▼
(** Nothing is buffered or outstanding when a run starts. *)
Lemma start_measure c r :
  start_ok true c r →
  measure c r = remaining c * (Z.of_nat (length (m_lanes c)) + 1) * (10 * Z.of_nat live_bound + 1).
Proof.
  intros Hst. pose proof (st_mem _ _ _ Hst) as Hm. pose proof (st_buffer _ _ _ Hst) as Hb.
  assert (ldst_addr_buffer (m_memory c) = []) as E by (by apply fmap_nil_inv in Hb).
  pose proof (mo_lines _ _ Hm) as Hl. rewrite E in Hl. apply Permutation_nil_l, eq_sym in Hl.
  unfold outstanding in Hl. apply app_eq_nil in Hl as [_ Hi].
  pose proof (due_bound r (mo_ruby _ _ Hm)) as Hd. rewrite Hi in Hd. cbn in Hd.
  unfold measure, unissued. rewrite E. cbn. replace (due r) with 0%nat by lia. lia.
Qed.

(** [C5] Termination of a whole run with the Ruby memory (memory mode 3): on a
    chain graph without loop, over any memory system that answers within a
    bound, [run_all] stops without a fault, with all chains loaded and all
    lanes reported free.  The bound: work times (lanes + 1) times (10 times
    the latency bound + 1) cycles. *)
Theorem run_all_terminates_ruby junk c r :
  start_ok true c r → ruby_mode (m_lanes c) → ranked (un_dependencies c) →
  ∃ c' r', run_all (Z.to_nat (remaining c * (Z.of_nat (length (m_lanes c)) + 1) *
                                (10 * Z.of_nat live_bound + 1))) junk c new_globals r
      = Ret (c', new_globals, r') ∧
    is_finish c' = true ∧ core_ok c' r'.
Proof.
  intros Hst Hm Hr. rewrite <- (start_measure c r Hst).
  destruct (core_initialize_ok true junk c r Hst) as (c1 & H1' & Hok & _ & Hu & Hls & Hin & Hmem).
  assert (measure ({ c1 with cycle_cnt := 0 }) r = measure c r) as Hme.
  { unfold measure, remaining. cbn. by rewrite Hls, Hin, Hmem. }
  destruct (run_loop_live (Z.to_nat (measure c r)) ({ c1 with cycle_cnt := 0 }) r) as (c' & r' & H2' & H3' & H4').
  - by apply count_core_ok.
  - cbn. by rewrite Hls.
  - cbn. by rewrite Hu.
  - lia.
  - exists c', r'. unfold run_all. rewrite H1'. cbn [mbind outcome_bind]. by split_and!.
Qed.
End live.

Lemma ex_ruby_mode : ruby_mode (m_lanes (ex_core 3)).
Proof. intros l Hl. elem_cases Hl; by subst. Qed.

Lemma run_all_terminates_ruby_witness :
  start_ok true (ex_core 3) (mkFifo [] []) ∧ ruby_mode (m_lanes (ex_core 3)) ∧ ranked ex_un ∧
  remaining (ex_core 3) = 52 ∧
  ∃ c' r', run_all (Z.to_nat (remaining (ex_core 3) * (Z.of_nat (length (m_lanes (ex_core 3))) + 1) *
                                (10 * Z.of_nat live_bound + 1)))
      (0, 0)%nat (ex_core 3) new_globals (mkFifo [] []) = Ret (c', new_globals, r') ∧
    is_finish c' = true ∧ core_ok c' r'.
Proof.
  split; [by apply ex_start|]. split; [apply ex_ruby_mode|]. split; [apply ex_ranked|].
  split; [vm_compute; reflexivity|].
  exact (run_all_terminates_ruby (0, 0)%nat (ex_core 3) (mkFifo [] [])
           (ex_start true 3 (λ _, eq_refl)) ex_ruby_mode ex_ranked).
Defined.
Lemma extract_run_not_opened video_path output_dir (w : World Image) sl :
  video_manager_new video_path = Ok tt ->
  detection_finds video_path sl -> sl <> [] ->
  os_makedirs output_dir = Ok tt ->
  is_opened video_path = false ->
  run_extract video_path output_dir w
  = (Ok [],
     mkWorld ((stdout w
               ++ [("Detected " ++ str_nat (List.length sl)
                    ++ " scenes in video.")%string])
              ++ [("Failed to open video file " ++ video_path)%string])%list
             true false 0 (dirs_with output_dir (dirs w)) (files w)).
Proof.
  intros Hn [H1 H2] Hne Hm Hop; run_paths; rewrite Hn, H1, H2. simpl.
  destruct sl as [|s l]; [congruence|]. simpl. rewrite Hm, Hop. reflexivity.
Qed.

Lemma extract_run_completes video_path output_dir (w : World Image) sl :
  video_manager_new video_path = Ok tt ->
  detection_finds video_path sl -> sl <> [] ->
  os_makedirs output_dir = Ok tt ->
  is_opened video_path = true ->
  exists out pos,
    run_extract video_path output_dir w
    = (Ok (saved video_path output_dir (enumerate sl)),
       mkWorld (stdout w ++ out) false false pos
               (dirs_with output_dir (dirs w))
               (on_disk video_path output_dir (enumerate sl) (files w)))
    /\ (forall i scene, nth_error sl i = Some scene ->
          can_read video_path scene = false ->
          In (read_failure scene) out).
Proof.
  intros Hn [H1 H2] Hne Hm Hop; run_paths; rewrite Hn, H1, H2. simpl.
  destruct sl as [|s l]; [congruence|]. rewrite Hm, Hop.
  cbn [negb]. cbv beta iota.
  match goal with
  | |- context [save_first_frames _ _ _ ?p ?o ?t ?sc ?fl ?w0] =>
      destruct (save_first_frames_run Image frame_at imwrite_ok p o t sc fl w0)
        as (out & pos & Hrun & Hfail)
  end.
  rewrite Hrun. unfold cap_release, video_manager_release, modify. simpl.
  eexists; exists pos. rewrite <- app_assoc. split; [reflexivity|].
  intros i scene Hi Hr. right. apply (Hfail i scene); [|exact Hr].
  now apply enumerate_In.
Qed.

Lemma finds_unique video_path sl sl' :
  detection_finds video_path sl -> detection_finds video_path sl' -> sl = sl'.
Proof. intros [_ H] [_ H']. congruence. Qed.

Lemma raises_not_finds video_path e sl :
  detection_raises video_path e -> detection_finds video_path sl -> False.
Proof. intros [H|[_ H]] [H1 H2]; congruence. Qed.

(** The six ways through [extract_key_frames]: two of them raise. *)
Lemma extract_paths video_path output_dir :
  (exists e, video_manager_new video_path = Raise e) \/
  (video_manager_new video_path = Ok tt /\
   ((exists e, detection_raises video_path e) \/
    detection_finds video_path [] \/
    (exists sl, detection_finds video_path sl /\ sl <> [] /\
       ((exists e, os_makedirs output_dir = Raise e) \/
        (os_makedirs output_dir = Ok tt /\
         is_opened video_path = false) \/
        (os_makedirs output_dir = Ok tt /\
         is_opened video_path = true))))).
Proof.
  unfold detection_raises, detection_finds.
  destruct (video_manager_new video_path) as [[]|e]; [right; split; auto|eauto].
  destruct (video_manager_start video_path) as [[]|e]; [|eauto].
  destruct (detect_scenes video_path) as [[|s l]|e].
  - auto.
  - right; right. exists (s :: l). split; [auto|]. split; [discriminate|].
    destruct (os_makedirs output_dir) as [[]|e]; [|eauto].
    destruct (is_opened video_path); auto.
  - left. exists e. auto.
Qed.

(** What a call that returns has returned and done. *)
Lemma extract_returns video_path output_dir (w : World Image) frame_list w' :
  run_extract video_path output_dir w = (Ok frame_list, w') ->
  (frame_list = [] /\ files w' = files w /\
   ((exists e, detection_raises video_path e) \/
    detection_finds video_path [] \/
    is_opened video_path = false)) \/
  (exists sl out pos,
     detection_finds video_path sl /\ sl <> [] /\
     is_opened video_path = true /\
     frame_list = saved video_path output_dir (enumerate sl) /\
     w' = mkWorld (stdout w ++ out) false false pos
                  (dirs_with output_dir (dirs w))
                  (on_disk video_path output_dir (enumerate sl) (files w)) /\
     (forall i scene, nth_error sl i = Some scene ->
        can_read video_path scene = false ->
        In (read_failure scene) out)).
Proof.
  intros Hrun.
  destruct (extract_paths video_path output_dir)
    as [[e He]|[Hn [[e He]|[Hf|(sl & Hf & Hne & [[e He]|[[Hm Hop]|[Hm Hop]]])]]]].
  - rewrite (extract_run_constructor_raises _ _ _ _ He) in Hrun. discriminate.
  - rewrite (extract_run_detection_raises _ _ _ _ Hn He) in Hrun.
    injection Hrun as <- <-. left.
    split; [reflexivity|]. split; [reflexivity|]. left. eauto.
  - rewrite (extract_run_no_scenes _ _ _ Hn Hf) in Hrun.
    injection Hrun as <- <-. left.
    split; [reflexivity|]. split; [reflexivity|]. right. now left.
  - rewrite (extract_run_makedirs_raises _ _ _ _ _ Hn Hf Hne He) in Hrun.
    discriminate.
  - rewrite (extract_run_not_opened _ _ _ _ Hn Hf Hne Hm Hop) in Hrun.
    injection Hrun as <- <-. left.
    split; [reflexivity|]. split; [reflexivity|]. right. now right.
  - destruct (extract_run_completes video_path output_dir w sl Hn Hf Hne Hm Hop)
      as (out & pos & Hrun' & Hfail).
    rewrite Hrun' in Hrun. injection Hrun as <- <-.
    right. exists sl, out, pos.
    split; [exact Hf|]. repeat split; auto.
Qed.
▲
Work required:
In the listing above, start at the line with "intros Hst Hm", go on through the line with "Lemma extract_run_not_opened video_path", and copy each of those lines exactly; leave out all the rest.

Reply to the task:
  intros Hst Hm Hr. rewrite <- (start_measure c r Hst).
  destruct (core_initialize_ok true junk c r Hst) as (c1 & H1' & Hok & _ & Hu & Hls & Hin & Hmem).
  assert (measure ({ c1 with cycle_cnt := 0 }) r = measure c r) as Hme.
  { unfold measure, remaining. cbn. by rewrite Hls, Hin, Hmem. }
  destruct (run_loop_live (Z.to_nat (measure c r)) ({ c1 with cycle_cnt := 0 }) r) as (c' & r' & H2' & H3' & H4').
  - by apply count_core_ok.
  - cbn. by rewrite Hls.
  - cbn. by rewrite Hu.
  - lia.
  - exists c', r'. unfold run_all. rewrite H1'. cbn [mbind outcome_bind]. by split_and!.
Qed.
End live.

Lemma ex_ruby_mode : ruby_mode (m_lanes (ex_core 3)).
Proof. intros l Hl. elem_cases Hl; by subst. Qed.

Lemma run_all_terminates_ruby_witness :
  start_ok true (ex_core 3) (mkFifo [] []) ∧ ruby_mode (m_lanes (ex_core 3)) ∧ ranked ex_un ∧
  remaining (ex_core 3) = 52 ∧
  ∃ c' r', run_all (Z.to_nat (remaining (ex_core 3) * (Z.of_nat (length (m_lanes (ex_core 3))) + 1) *
                                (10 * Z.of_nat live_bound + 1)))
      (0, 0)%nat (ex_core 3) new_globals (mkFifo [] []) = Ret (c', new_globals, r') ∧
    is_finish c' = true ∧ core_ok c' r'.
Proof.
  split; [by apply ex_start|]. split; [apply ex_ruby_mode|]. split; [apply ex_ranked|].
  split; [vm_compute; reflexivity|].
  exact (run_all_terminates_ruby (0, 0)%nat (ex_core 3) (mkFifo [] [])
           (ex_start true 3 (λ _, eq_refl)) ex_ruby_mode ex_ranked).
Defined.
Lemma extract_run_not_opened video_path output_dir (w : World Image) sl :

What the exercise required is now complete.